Y días después oyóse otro mayor estruendo cerca de las islas Opalinas; y se cegaron los cisnes y los pavos reales.
Porque como un mar de fuego era el cortejo del príncipe Rojo; el cual tenía una coraza de sol y un penacho de llama; tal como si fuese el sol mismo.
Y dijo:
—¿Dónde está, ¡oh, rey Belzor, tu hija, la princesa Vespertina? Aquí está mi carroza roja para llevarla a mi palacio.
Y entre tanto en las islas era como el mediodía, la luz lo corroía todo, como un ácido; y del palacio de marfil y de plata pálida, salió la princesa Vespertina.

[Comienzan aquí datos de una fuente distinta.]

Record RouteConfig := mkRouteConfig {
  rc_name : option string;
  rc_match_rules : RouteMatch;
  rc_upstream : string;
  rc_tls : option RouteTlsConfig;
  rc_filters : option RouteFilters;
  rc_timeout : option N
}.

Inductive ProxyProtocolConfig := PPC_None | PPC_V1 | PPC_V2.

Record StreamUpstreamConfig := mkStreamUpstreamConfig {
  su_name : string;
  su_servers : list string
}.

Record StreamConfig := mkStreamConfig {
  st_name : string;
  st_listen : string;
  st_backlog : N;
  st_reuseport : bool;
  st_proxy_protocol : ProxyProtocolConfig;
  st_source_ips : list IpAddr;
  st_default_upstream : option string;
  st_sni_routes : gmap string string;
  st_upstreams : list StreamUpstreamConfig;
  st_health_cooldown_secs : N;
  st_connect_timeout_ms : N;
  st_max_connections : N;
  st_drain_timeout_secs : N
}.

Record Config := mkConfig {
  cfg_server : ServerConfig;
  cfg_upstreams : gmap string UpstreamConfig;
  cfg_routes : list RouteConfig;
  cfg_tls : option TlsConfig;
  cfg_streams : list StreamConfig;
  cfg_logging : LoggingConfig
}.

(** ** Defaults *)

Definition default_log_level : string := "info".
Definition default_shutdown_timeout : N := 30.
Definition default_log_directory : string := "/var/log/wicket".
Definition default_error_log_file : string := "error.log".
Definition default_access_log_file : string := "access.log".
Definition default_acme_log_file : string := "acme.log".
Definition default_lb_strategy : LoadBalanceStrategy := RoundRobin.
Definition default_backlog : N := 8000.
Definition default_health_cooldown_secs : N := 30.
Definition default_connect_timeout_ms : N := 5000.
Definition default_max_connections : N := 10000.
Definition default_drain_timeout_secs : N := 30.

Definition LogFilesConfig_default : LogFilesConfig :=
  mkLogFilesConfig false default_log_directory default_error_log_file
    default_access_log_file default_acme_log_file.

Definition AccessLogConfig_default : AccessLogConfig :=
  mkAccessLogConfig false AccessLogFormat_Combined.

Definition LoggingConfig_default : LoggingConfig :=
  mkLoggingConfig None None LogFilesConfig_default AccessLogConfig_default.

Definition Config_default : Config :=
  mkConfig
    (mkServerConfig (socket_v4 0 0 0 0 8080) [] None false None true
       default_log_level default_shutdown_timeout)
    ∅ [] None [] LoggingConfig_default.

(** ** Accessors *)

(** [listen] first, duplicates removed. *)
Definition http_listen_addrs (s : ServerConfig) : list SocketAddr :=
  dedup_by id (server_listen s :: server_http_listens s).

Definition RouteTlsConfig_is_auto (t : RouteTlsConfig) : bool :=
  match t with
  | RouteTls_Simple Simple_Auto => true
  | RouteTls_AutoWithProvider _ => true
  | _ => false
  end.

Definition RouteTlsConfig_provider (t : RouteTlsConfig) : option string :=
  match t with RouteTls_AutoWithProvider p => Some p | _ => None end.

Definition RouteTlsConfig_is_cert_ref (t : RouteTlsConfig) : bool :=
  match t with RouteTls_CertRef _ => true | _ => false end.

Definition RouteTlsConfig_cert_name (t : RouteTlsConfig) : option string :=
  match t with RouteTls_CertRef c => Some c | _ => None end.

(** ** Validation *)

Inductive ConfigError :=
| AccessLogRequiresFiles
| LogFileErrorEmpty
| LogFileAccessEmpty
| LogFileAcmeEmpty
| UndefinedUpstream (route upstream : string)
| UnsupportedFilters (route : string)
| UnsupportedRewriteHostname (route : string)
| RewritePathNotAbsolute (route : string)
| TimeoutUnsupported (route : string)
| NoMatchRules (route : string)
| UpstreamNoBackends (upstream : string)
| AcmeNoCerts
| AcmeCertNoDomain
| AcmeSectionMissing
| FileNoCerts
| FileManyDefaults (count : nat)
| FileSectionMissing
| UnknownDnsProvider (route provider : string)
| ProviderNoAcme (route provider : string)
| AutoNoDefaultDns (route : string)
| AutoNoAcme (route : string)
| UnknownCert (route cert : string)
| CertNoFile (route cert : string)
| StreamNameEmpty
| StreamNameDuplicate (name : string)
| StreamListenInvalid (listen : string)
| StreamListenDuplicate (listen : string)
| StreamDefaultUndefined (stream upstream : string)
| StreamSniUndefined (stream sni upstream : string)
| StreamNoUpstreams (stream : string)
| StreamUpstreamNoServers (stream upstream : string)
| TomlError (message : string).

Notation vresult := (result ConfigError unit).

Definition route_label (r : RouteConfig) : string := unwrap_or "<unnamed>" (rc_name r).

Definition validate_route_filters (r : RouteConfig) (f : RouteFilters) : vresult :=
  ensure (negb (is_some (rf_request_headers f) || is_some (rf_response_headers f)
          || is_some (rf_redirect f) || is_some (rf_mirror f)))
    (UnsupportedFilters (route_label r)) ≫= λ _,
  match rf_url_rewrite f with
  | None => Ok tt
  | Some u =>
      ensure (is_none (ur_hostname u)) (UnsupportedRewriteHostname (route_label r)) ≫= λ _,
      match ur_path u with
      | None => Ok tt
      | Some (ReplaceFullPath p) | Some (ReplacePrefixMatch p) =>
          ensure (starts_with "/" p) (RewritePathNotAbsolute (route_label r))
      end
  end.

Definition has_match (m : RouteMatch) : bool :=
  is_some (rm_host m) || is_some (rm_path_prefix m) || is_some (rm_path m)
  || negb (is_empty (rm_methods m)) || negb (bool_decide (rm_headers m = ∅)).

Definition validate_logging (l : LoggingConfig) : vresult :=
  ensure (negb (al_enabled (log_access l) && negb (lf_enabled (log_files l))))
    AccessLogRequiresFiles ≫= λ _,
  if lf_enabled (log_files l) then
    ensure (negb (is_empty_str (lf_error (log_files l)))) LogFileErrorEmpty ≫= λ _,
    ensure (negb (is_empty_str (lf_access (log_files l)))) LogFileAccessEmpty ≫= λ _,
    ensure (negb (is_empty_str (lf_acme (log_files l)))) LogFileAcmeEmpty
  else Ok tt.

Y acontecía que no vio la faz del príncipe Rojo, porque de pronto se volvió ciega, como los pavos reales y los cisnes; y al querer adelantarse a la carroza, sintió que su cuerpo fantasmal se desvanecía; y, en medio de una inmensa desolación luminosa, se desvaneció como un copo de nieve o un algodón de nube... Porque ella era una flor crepuscular; y porque, si el sol se presenta, desaparece en el azul el lucero de la tarde.
Jeannette, a las flores crepusculares, sones de viola, a los cisnes, pedacitos de pan en el estanque; a los ruiseñores, jaulas bonitas, y ricas jaleas como las que quería comer la golosa Vespertina, a las muchachas que se portan bien.